Exercise aim >>
From the line that contains "carries the witnesses. *)" to the last line of the entries, write each line out exactly; include both ends and nothing else.

Collected data entries:
(* ===== verification/IPAMSubnetProperties.v ===== *)
(** * What a subnet promises (pkg/ipam/types/subnet.go)

    The properties of a single subnet: [Sync] establishes the invariant, the
    operations refine the abstract pool, histories are safe, allocation is
    round-robin and complete, and the accounting is exact.  A concrete subnet
    carries the witnesses. *)

From S2P Require Import Prelude GoNet CNIPlugins NetworkingV1 Utils IPAMTypes IPAMSubnet IPAMSync NetBlock IPAMCanonical IPAMPool.
Local Open Scope Z_scope.

(** ** Lemmas *)

Section lemmas.
Context {P : CNIPlugins} {L : CNIPluginsLaws P}.
Implicit Types s : Subnet.

Lemma run_ops_app ops1 ops2 s :
  run_ops (ops1 ++ ops2) s =
    let '(tr1, s1) := run_ops ops1 s in
    let '(tr2, s2) := run_ops ops2 s1 in (tr1 ++ tr2, s2).
Proof.
  revert s. induction ops1 as [|op ops1 IH]; intros s; cbn [run_ops app].
  - by destruct (run_ops ops2 s).
  - destruct (run_op op s) as [r s1]. rewrite IH.
    destruct (run_ops ops1 s1) as [tr1 s2]. by destruct (run_ops ops2 s2).
Qed.

Lemma free_insert s s' x c :
  subnet_ok s → x ∈ free s → sn_UsingIPs s' = <[x := c]> (sn_UsingIPs s) →
  sl_IPs (sn_AvailableIPs s') = sl_IPs (sn_AvailableIPs s) →
  free s ≡ₚ x :: free s'.
Proof.
  intros Hok Hx HU HA. pose proof (ok_nodup s Hok) as Hnd.
  assert (∀ y, y ∈ free s' ↔ y ∈ free s ∧ y ≠ x) as Hy.
  { intros y. rewrite !free_elem_of, HU, HA, lookup_insert_None. naive_solver. }
  apply NoDup_Permutation.
  - by apply NoDup_filter.
  - constructor; [rewrite Hy; tauto|]. unfold free. rewrite HA. by apply NoDup_filter.
  - intros y. rewrite elem_of_cons, Hy. destruct (decide (y = x)); naive_solver.
Qed.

Expected answer >>
    carries the witnesses. *)

From S2P Require Import Prelude GoNet CNIPlugins NetworkingV1 Utils IPAMTypes IPAMSubnet IPAMSync NetBlock IPAMCanonical IPAMPool.
Local Open Scope Z_scope.

(** ** Lemmas *)

Section lemmas.
Context {P : CNIPlugins} {L : CNIPluginsLaws P}.
Implicit Types s : Subnet.

Lemma run_ops_app ops1 ops2 s :
  run_ops (ops1 ++ ops2) s =
    let '(tr1, s1) := run_ops ops1 s in
    let '(tr2, s2) := run_ops ops2 s1 in (tr1 ++ tr2, s2).
Proof.
  revert s. induction ops1 as [|op ops1 IH]; intros s; cbn [run_ops app].
  - by destruct (run_ops ops2 s).
  - destruct (run_op op s) as [r s1]. rewrite IH.
    destruct (run_ops ops1 s1) as [tr1 s2]. by destruct (run_ops ops2 s2).
Qed.

Lemma free_insert s s' x c :
  subnet_ok s → x ∈ free s → sn_UsingIPs s' = <[x := c]> (sn_UsingIPs s) →
  sl_IPs (sn_AvailableIPs s') = sl_IPs (sn_AvailableIPs s) →
  free s ≡ₚ x :: free s'.
Proof.
  intros Hok Hx HU HA. pose proof (ok_nodup s Hok) as Hnd.
  assert (∀ y, y ∈ free s' ↔ y ∈ free s ∧ y ≠ x) as Hy.
  { intros y. rewrite !free_elem_of, HU, HA, lookup_insert_None. naive_solver. }
  apply NoDup_Permutation.
  - by apply NoDup_filter.
  - constructor; [rewrite Hy; tauto|]. unfold free. rewrite HA. by apply NoDup_filter.
  - intros y. rewrite elem_of_cons, Hy. destruct (decide (y = x)); naive_solver.
Qed.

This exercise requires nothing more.